Intestinal Macrophages Modulate Brain Synucleinopathy in Parkinson’s disease

Emerging evidence suggests that Parkinson’s disease (PD) may have its origin in the enteric nervous system (ENS), from where alpha-synuclein (αS) pathology spreads to the brain. Decades before the onset of motor symptoms, PD patients suffer from constipation and present with circulating T cells that are responsive to αS, suggesting that peripheral immune responses in the ENS may be involved in early stages of PD. However, cellular mechanisms that trigger αS pathology in the ENS and its spread along the gut-brain axis remain elusive.

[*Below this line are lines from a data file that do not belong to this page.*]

(** * The aggregation core of market_stats.py

    A shallow embedding of [get_total_price], [get_total_price_by_name] and
    [get_total_price_by_month], with the pieces of the Python runtime they
    lean on: insertion-ordered dictionaries, [sorted], [datetime.replace],
    [strftime] / [strptime] for the format "%Y-%b".

    Conventions.
    - A Python [dict] is an association list in insertion order with
      pairwise distinct keys: assigning to a present key rewrites the entry
      in place, assigning to an absent key appends.
    - A [datetime] is the triple year, month, day.  [read_file] builds both
      dates with [strptime(_, "%d %b %Y")], so the time of day is always
      midnight and is not carried around.
    - [price] is declared a [float]; the code only uses [+] and [<] on it.
      The class [Number] collects these.  Its instance for binary64
      [float] is the arithmetic of the code.  Its instance for Python's
      [int] is that of [get_total_price] and [get_total_price_by_name] on
      integer prices, and stands for arithmetic without rounding; the
      buckets of [get_total_price_by_month] start from the float [0.0], so
      there only the [float] instance is the code's arithmetic.
    - A string holds characters below U+0100.
    - A call that can raise returns an [outcome]; the [while] loop takes a
      bound on its number of iterations and answers [OutOfFuel] if the bound
      is hit before the loop condition turns false. *)

From Stdlib Require Import ZArith List String Ascii Bool Lia.
From Stdlib Require Import Permutation Sorted Floats.
Import ListNotations.

Open Scope string_scope.
Open Scope list_scope.
Open Scope Z_scope.

(** ** Outcomes of a call *)

Inductive exn : Type :=
| ValueError.

Inductive outcome (A : Type) : Type :=
| Returned (a : A)
| Raised (e : exn)
| OutOfFuel.

Arguments Returned {A} a.
Arguments Raised {A} e.
Arguments OutOfFuel {A}.

Definition bind {A B : Type} (c : outcome A) (k : A -> outcome B) : outcome B :=
  match c with
  | Returned a => k a
  | Raised e => Raised e
  | OutOfFuel => OutOfFuel
  end.

Notation "x <- c ;; k" := (bind c (fun x => k))
  (at level 61, c at next level, right associativity).

(** ** Numbers

    The operations the aggregator applies to a price: [+], the [0] that
    [sum] starts from, and the comparison [<] that [sorted] uses.  [leb] is
    Python's [<=], needed only to state orderings. *)

Class Number (P : Type) : Type := {
  add : P -> P -> P;
  zero : P;
  ltb : P -> P -> bool;
  leb : P -> P -> bool
}.

#[global] Instance int_Number : Number Z := {
  add := Z.add;
  zero := 0;
  ltb := Z.ltb;
  leb := Z.leb
}.

#[global] Instance float_Number : Number float := {
  add := PrimFloat.add;
  zero := 0%float;
  ltb := PrimFloat.ltb;
  leb := PrimFloat.leb
}.

(** What exact arithmetic gives and rounding takes away. *)
Record ExactAdd (P : Type) `{Number P} : Prop := {
  add_assoc : forall a b c : P, add a (add b c) = add (add a b) c;
  add_comm : forall a b : P, add a b = add b a;
  add_zero_l : forall a : P, add zero a = a
}.

(** [<] and [<=] describe one total order. *)
Record TotalOrder (P : Type) `{Number P} : Prop := {
  ltb_asym : forall a b : P, ltb a b = true -> ltb b a = false;
  ltb_trans : forall a b c : P, ltb a b = true -> ltb b c = true -> ltb a c = true;
  leb_total : forall a b : P, ltb a b = false -> leb b a = true
}.

(** What [<] and [<=] give on every kind of number, NaN included: [<] never
    holds both ways, and of two values that compare to themselves, which
    all but NaN do, one is [<=] the other. *)
Record Comparison (P : Type) `{Number P} : Prop := {
  lt_asym : forall a b : P, ltb a b = true -> ltb b a = false;
  le_total : forall a b : P,
      leb a a = true -> leb b b = true -> ltb a b = false -> leb b a = true
}.

(** ** Dictionaries in insertion order *)

Definition dict (V : Type) : Type := list (string * V).

Definition keys {V : Type} (d : dict V) : list string := map fst d.

(** [d.get(k)], also the test [k in d]. *)
Fixpoint dict_get {V : Type} (d : dict V) (k : string) : option V :=
  match d with
  | [] => None
  | (k', v) :: r => if String.eqb k' k then Some v else dict_get r k
  end.

(** [d[k] = v] *)
Fixpoint dict_set {V : Type} (d : dict V) (k : string) (v : V) : dict V :=
  match d with
  | [] => [(k, v)]
  | (k', v') :: r =>
      if String.eqb k' k then (k', v) :: r else (k', v') :: dict_set r k v
  end.

(** [d[k]] on a [defaultdict]: a missing key is first stored with the
    default value. *)
Definition defaultdict_getitem {V : Type} (default : V) (d : dict V) (k : string)
  : V * dict V :=
  match dict_get d k with
  | Some v => (v, d)
  | None => (default, dict_set d k default)
  end.

(** [dict(pairs)]: the pairs are stored one after the other. *)
Definition dict_from_items {V : Type} (pairs : list (string * V)) : dict V :=
  fold_left (fun d kv => dict_set d (fst kv) (snd kv)) pairs [].

(** ** [sorted]

    [sorted] is stable and compares keys with [<] only.  The keys are
    computed once, before any comparison.  With [reverse=True] the list is
    reversed, sorted ascending and reversed again, which keeps equal keys in
    their original order.  On keys that [<] orders totally every stable sort
    returns the same list, so insertion stands for CPython's merge sort
    there.  Among keys with a NaN, which [<] does not order, the result
    of a sort depends on the comparisons it happens to make, and insertion
    need not return the list that CPython returns. *)

Section Sorted.
Context {K A : Type}.
Variable klt : K -> K -> bool.

Fixpoint insert_by (x : K * A) (l : list (K * A)) : list (K * A) :=
  match l with
  | [] => [x]
  | y :: r => if klt (fst y) (fst x) then y :: insert_by x r else x :: y :: r
  end.

Definition stable_sort (l : list (K * A)) : list (K * A) :=
  fold_right insert_by [] l.

Definition sort_decorated (reverse : bool) (l : list (K * A)) : list A :=
  map snd (if reverse then rev (stable_sort (rev l)) else stable_sort l).

(** [sorted(l, key=key, reverse=reverse)] for a key that cannot raise. *)
Definition py_sorted (key : A -> K) (reverse : bool) (l : list A) : list A :=
  sort_decorated reverse (map (fun x => (key x, x)) l).
(** * MatomoTracker: a shallow embedding of packages/js/src/MatomoTracker.ts

    The wrapper pushes command tuples on the page-wide array [window._paq]
    and, on first initialisation, inserts a [<script>] element in the
    document.  The embedding keeps the page state explicit: every method is
    a computation in a small state-and-exception monad over [Window]. *)

From Stdlib Require Import ZArith Ascii.
From stdpp Require Import base option list strings relations.

Local Open Scope Z_scope.
Local Open Scope nat_scope.

(** ** JavaScript values *)

(** The values that end up inside a command tuple.  Numbers are only ever
    forwarded (site id, dimension id, event value, result count), never
    computed on, so an integer payload is enough. *)
Inductive JsValue : Type :=
  | JUndefined
  | JNull
  | JBool (b : bool)
  | JNumber (n : Z)
  | JString (s : string).

#[global] Instance JsValue_eq_dec : EqDecision JsValue.
Proof. solve_decision. Defined.

(** One entry of the queue: a command name followed by its arguments. *)
Definition Tuple : Type := list JsValue.

(** An optional string or number read out of a parameter object. *)
Definition ofString (o : option string) : JsValue :=
  match o with Some s => JString s | None => JUndefined end.

Definition ofNumber (o : option Z) : JsValue :=
  match o with Some n => JNumber n | None => JUndefined end.

(** Truthiness of a possibly missing string: [undefined] and [''] are falsy. *)
Definition truthy (o : option string) : bool :=
  match o with
  | Some s => negb (String.eqb s "")
  | None => false
  end.

(** [a || b] on a possibly missing string [a]. *)
Definition orElse (a : option string) (b : string) : string :=
  match a with
  | Some s => if String.eqb s "" then b else s
  | None => b
  end.

(** [s[i]]: the character at index [i], [undefined] out of range. *)
Definition charAt (s : string) (i : Z) : option ascii :=
  if (i <? 0)%Z then None else String.get (Z.to_nat i) s.

(** [s[s.length - 1] !== '/'] *)
Definition lastIsNotSlash (s : string) : bool :=
  match charAt s (Z.of_nat (String.length s) - 1)%Z with
  | Some c => negb (Ascii.eqb c "/"%char)
  | None => true
  end.

(** ** Option objects and object spread *)

(** A property of an object literal: not written at all, written with the
    value [undefined], or written with a value.  The difference matters to
    the spread [{ ...defaultOptions, ...userOptions }], where a property
    written as [undefined] still overrides the default. *)
Inductive Slot (A : Type) : Type :=
  | Absent
  | Undefined
  | Present (a : A).
Arguments Absent {A}.
Arguments Undefined {A}.
Arguments Present {A} a.

(** Reading the property. *)
Definition readSlot {A} (s : Slot A) : option A :=
  match s with Present a => Some a | _ => None end.

(** [{ ...{p: d}, ...{p: u} }.p] *)
Definition spreadSlot {A} (d u : Slot A) : Slot A :=
  match u with Absent => d | _ => u end.

Record UserOptions : Type := {
  urlBase : Slot string;
  siteId : Slot JsValue;
  trackerUrl : Slot string;
  srcUrl : Slot string
}.

Definition spread (d u : UserOptions) : UserOptions :=
  {| urlBase := spreadSlot (urlBase d) (urlBase u);
     siteId := spreadSlot (siteId d) (siteId u);
     trackerUrl := spreadSlot (trackerUrl d) (trackerUrl u);
     srcUrl := spreadSlot (srcUrl d) (srcUrl u) |}.

(** The names of [TRACK_TYPES] (constants.ts). *)
Record TrackTypes : Type := {
  TRACK_EVENT : string;
  TRACK_SEARCH : string;
  TRACK_VIEW : string;
  TRACK_LINK : string
}.

(** ** Parameter objects of the tracking methods *)

Record CustomDimension : Type := {
  id : Z;
  value : string
}.

(** [customDimensions] is either a boolean or an array of dimensions. *)
Inductive CustomDimensions : Type :=
  | DimFlag (b : bool)
  | DimArray (l : list CustomDimension).

(** The pass-through parameters shared by all tracking calls. *)
Record TrackPageViewParams : Type := {
  documentTitle : option string;
  href : option string;
  customDimensions : option CustomDimensions
}.

Record TrackParams : Type := {
  data : option Tuple;
  trackParams : TrackPageViewParams
}.

Record TrackEventParams : Type := {
  category : option string;
  action : option string;
  name : option string;
  eventValue : option Z;
  eventParams : TrackPageViewParams
}.

Record TrackSiteSearchParams : Type := {
  keyword : option string;
  searchCategory : option string;
  count : option Z;
  searchParams : TrackPageViewParams
}.

Record TrackLinkParams : Type := {
  linkHref : option string;
  linkType : option string
}.

(** ** The page: document tree, location and command queue *)

Local Set Warnings "-register-all".

(** A DOM node: text, or an element with its tag name, the properties set
    on it and its children. *)
Inductive Node : Type :=
  | Text (s : string)
  | Elem (tagName : string) (props : list (string * JsValue)) (childNodes : list Node).

(** A node is referred to by the child indexes leading to it from the
    document. *)
Definition Path : Type := list nat.

Record Document : Type := {
  title : string;
  nodes : list Node
}.

Record Window : Type := {
  _paq : option (list Tuple);
  document : Document;
  location_href : string
}.

Definition set_paq (q : option (list Tuple)) (w : Window) : Window :=
  {| _paq := q; document := document w; location_href := location_href w |}.

Definition set_nodes (ns : list Node) (w : Window) : Window :=
  {| _paq := _paq w;
     document := {| title := title (document w); nodes := ns |};
     location_href := location_href w |}.

(** The tuples currently queued (none while [window._paq] is undefined). *)
Definition queue (w : Window) : list Tuple := default [] (_paq w).

(** ** DOM operations *)

(** Paths of the elements named [tag] in the subtree of a node (the node
    itself has the empty path) and below a list of siblings, of which [i]
    is the index of the first; both in tree order. *)
Fixpoint pathsOfNode (tag : string) (n : Node) : list Path :=
  match n with
  | Text _ => []
  | Elem t _ cs =>
      (if String.eqb t tag then [[]] else []) ++
      (fix pathsFrom (i : nat) (l : list Node) : list Path :=
         match l with
         | [] => []
         | c :: l' => map (cons i) (pathsOfNode tag c) ++ pathsFrom (S i) l'
         end) 0 cs
  end.

Fixpoint pathsFrom (tag : string) (i : nat) (l : list Node) : list Path :=
  match l with
  | [] => []
  | c :: l' => map (cons i) (pathsOfNode tag c) ++ pathsFrom tag (S i) l'
  end.

(** [doc.getElementsByTagName(tag)] *)
Definition getElementsByTagName (tag : string) (d : Document) : list Path :=
  pathsFrom tag 0 (nodes d).

(** The node a path leads to. *)
Fixpoint nodeAt (p : Path) (l : list Node) : option Node :=
  match p with
  | [] => None
  | [i] => l !! i
  | i :: p' =>
      match l !! i with
      | Some (Elem _ _ cs) => nodeAt p' cs
      | _ => None
      end
  end.

(** The tree with [new] put in as a child of the parent of the node at
    [p], right in front of that node. *)
Fixpoint insertAt (new : Node) (p : Path) (l : list Node) : list Node :=
  match p with
  | [] => l
  | [i] => take i l ++ new :: drop i l
  | i :: p' =>
      match l !! i with
      | Some (Elem t ps cs) => <[i := Elem t ps (insertAt new p' cs)]> l
      | _ => l
      end
  end.

(** Whether a list of sibling nodes holds an element. *)
Definition hasElement (l : list Node) : bool :=
  existsb (fun n => match n with Elem _ _ _ => true | Text _ => false end) l.
Lemma free_inode_blocks_released (sb : osfs_sb_info) :
  valid_ino sb ino ->
  Released sb (osfs_free_inode_blocks BLOCK_SIZE sb ino)
    (fun q => q <> 0 /\ exists p, vpath BLOCK_SIZE p /\ ptr BLOCK_SIZE ino sb p = q).
Proof.
  intros Hv. unfold osfs_free_inode_blocks.
  rewrite (valid_get_osfs_inode sb ino Hv). cbv zeta.
  pose proof (free_direct_released sb Hv) as R1.
  destruct (free_direct_spec ino sb Hv) as (Hv1 & _ & Hk1 & _).
  revert R1 Hv1 Hk1. generalize (free_direct sb ino). intros s1 R1 Hv1 Hk1.
  pose proof (free_indirect_released s1) as R2.
  destruct (free_indirect_spec BLOCK_SIZE ino s1 Hv1) as (Hv2 & _ & Hk2).
  revert R2 Hv2 Hk2. generalize (free_indirect BLOCK_SIZE s1 ino). intros s2 R2 Hv2 Hk2.
  pose proof (free_dindirect_released s2) as R3.
  revert R3. generalize (free_dindirect BLOCK_SIZE s2 ino). intros s3 R3.
  assert (R4 : Released s3 (set_inode s3 ino (with_i_blocks (inode_at s3 ino) 0))
                 (fun _ => False))
    by (apply Released_same; [reflexivity|reflexivity|tauto]).
  revert R4. generalize (set_inode s3 ino (with_i_blocks (inode_at s3 ino) 0)).
  intros s4 R4.
  pose proof (proj1 R1) as D1. pose proof (proj1 R2) as D2.
  assert (D2' : data_blocks s2 = data_blocks sb) by congruence.
  assert (K12 : slot s1 ino 12 = slot sb ino 12) by (apply Hk1; lia).
  assert (K13 : slot s2 ino 13 = slot sb ino 13)
    by (rewrite Hk2 by lia; apply Hk1; lia).
  assert (P12 : forall i, ptr BLOCK_SIZE ino s1 [i; 12] = ptr BLOCK_SIZE ino sb [i; 12]).
  { intros i. cbn [ptr]. rewrite K12.
    rewrite (load_entry_same_data BLOCK_SIZE sb s1 _ _ D1). reflexivity. }
  assert (P13 : forall o, ptr BLOCK_SIZE ino s2 [o; 13] = ptr BLOCK_SIZE ino sb [o; 13]).
  { intros o. cbn [ptr]. rewrite K13.
    rewrite (load_entry_same_data BLOCK_SIZE sb s2 _ _ D2'). reflexivity. }
  assert (P13' : forall o i,
            ptr BLOCK_SIZE ino s2 [i; o; 13] = ptr BLOCK_SIZE ino sb [i; o; 13]).
  { intros o i. rewrite !(ptr_cons BLOCK_SIZE ino _ i [o; 13]) by discriminate.
    rewrite P13. rewrite (load_entry_same_data BLOCK_SIZE sb s2 _ _ D2'). reflexivity. }
  eapply Released_iff;
    [|exact (Released_trans _ _ _ _ _
               (Released_trans _ _ _ _ _ (Released_trans _ _ _ _ _ R1 R2) R3) R4)].
  cbv beta. intros q. split.
  - intros [[[(Hq & k & Hk & H)|(Hq & H)]|(Hq & H)]|[]]; (split; [assumption|]).
    + exists [k]. split; [left; exact Hk|exact H].
    + destruct H as [->|(i & Hi & H)].
      * exists [12]. split; [right; left; reflexivity|symmetry; exact K12].
      * exists [i; 12]. split; [left; split; [reflexivity|exact Hi]|].
        rewrite <- P12. exact H.
    + destruct H as [->|[(o & Ho & H)|(o & i & Ho & Hi & H)]].
      * exists [13]. split; [right; right; reflexivity|symmetry; exact K13].
      * exists [o; 13]. split; [right; split; [reflexivity|exact Ho]|].
        rewrite <- P13. exact H.
      * exists [i; o; 13].
        split; [left; split; [reflexivity|split; assumption]|].
        rewrite <- P13'. exact H.
  - intros (Hq & p & Hp & H).
    destruct p as [|a [|b [|c [|d r]]]]; unfold vpath, is_leaf, is_index in Hp;
      try tauto.
    + destruct Hp as [Hp|[->| ->]].
      * left. left. left. split; [assumption|]. exists a. split; assumption.
      * left. left. right. split; [assumption|]. left. rewrite K12. symmetry. exact H.
      * left. right. split; [assumption|]. left. rewrite K13. symmetry. exact H.
    + destruct Hp as [[-> Hp]|[-> Hp]].
      * left. left. right. split; [assumption|]. right. exists a.
        split; [assumption|]. rewrite P12. exact H.
      * left. right. split; [assumption|]. right. left. exists a.
        split; [assumption|]. rewrite P13. exact H.
    + destruct Hp as [(-> & Ho & Hi)|[]].
      left. right. split; [assumption|]. right. right. exists b, a.
      split; [assumption|]. split; [assumption|]. rewrite P13'. exact H.
Qed.
(** ** Keys on the wire *)



(** ** The two summaries *)

(** C7: an upload makes one observation on [uploadSize], when it
    returns, and the value is the float64 of the length of the body that
    its PUTs carry: the gzip output when [opts.Compress] is set, the
    caller's data otherwise.  With [opts.Compress] set, it makes one
    observation on [compressRatio], the float64 quotient of the length of
    the gzip output by the length of the data; otherwise none. *)
Theorem Upload_observes_sizes
    (gzipWriter : bytes -> gzip_result) (s : S3Backend) (key : string) (data : bytes)
    (opts : option UploadOptions) (w0 w1 w : world) (u0 u : ustate) (tr : list event) :
  Upload gzipWriter s key data opts w0 = (w1, inr u0) ->
  uexec s tr (w1, u0) = Some (w, u) ->
  exists body,
    (if guarded Compress opts then gzipWriter data = GzipClosed body else body = data)
    /\ uploadSize w = uploadSize w0
                      ++ match u_main u with
                         | MReturned _ => [float64_of_int (len body)]
                         | _ => []
                         end
    /\ compressRatio w =
       (if guarded Compress opts
        then compressRatio w0
             ++ [float64_div (float64_of_int (len body)) (float64_of_int (len data))]
        else compressRatio w0)
    /\ exists reqs,
        wire w = wire w0 ++ map ReqPut reqs
        /\ ((exists res, u_main u = MReturned res) -> reqs <> [])
        /\ Forall (fun q => put_Body (req_input q) = body
                            /\ put_ContentLength (req_input q) = len body) reqs.
Proof.
  intros Hup Hrun.
  apply Upload_inr in Hup as (f & Hp & -> & _).
  apply Upload_prepare_frame in Hp as (_ & _ & _ & _ & Hc).
  pose proof (uexec_effects_inv _ _ _ _ _ _ Hrun) as (_ & Hq & Hsize & Hratio & Hcalls).
  exists (f_data f).
  assert (Hw1 : wire w1 = wire w0 /\ uploadSize w1 = uploadSize w0
                /\ (if guarded Compress opts
                    then gzipWriter data = GzipClosed (f_data f)
                    else f_data f = data)
                /\ compressRatio w1 =
                   (if guarded Compress opts
                    then compressRatio w0
                         ++ [float64_div (float64_of_int (len (f_data f)))
                               (float64_of_int (len data))]
                    else compressRatio w0)).
  { destruct (guarded Compress opts).
    - destruct Hc as (z & Hz & <- & _ & ->). simpl. auto.
    - destruct Hc as (-> & _ & ->). auto. }
  destruct Hw1 as (Hwire & Hus & Hbody & Hcr).
  split; [exact Hbody |]. split; [rewrite Hsize, Hus; reflexivity |].
  split; [rewrite Hratio; exact Hcr |].
  destruct (putObject s f) as [q|] eqn:Hput.
  - destruct Hq as [Hw _]. exists (replicate (puts_started tr) q). split; [| split].
    + rewrite Hw, Hwire. f_equal. clear. induction (puts_started tr); simpl; congruence.
    + intros [res Hres]. rewrite Hres in Hcalls. unfold puts_started.
      rewrite Hcalls. discriminate.
    + apply Forall_forall. intros x Hx. apply elem_of_replicate in Hx as [-> _].
      unfold putObject in Hput. destruct (f_opts f); [| discriminate].
      injection Hput as <-. split; reflexivity.
  - destruct Hq as (Hw & _ & Hm & _). exists []. split; [| split].
    + simpl. rewrite app_nil_r. congruence.
    + intros [res Hres]. rewrite Hres in Hm. contradiction.
    + constructor.
Qed.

Here, we demonstrate that muscularis macrophages (ME-Macs), housekeepers of ENS integrity and intestinal homeostasis, modulate αS pathology in models of PD. ME-Macs contain misfolded αS, adopt a signature that reflects endolysosomal dysfunction and modulate expansion of T cells that travel from the ENS to the brain via dura mater as αS pathology progresses. Directed ME-Mac depletion leads to reduced αS pathology in the ENS and CNS, prevents T cell expansion and mitigates motor dysfunction, suggesting a role for ME-Macs as early cellular initiators of αS pathology along the gut-brain axis. Understanding these mechanisms could pave the way for early-stage biomarkers in PD.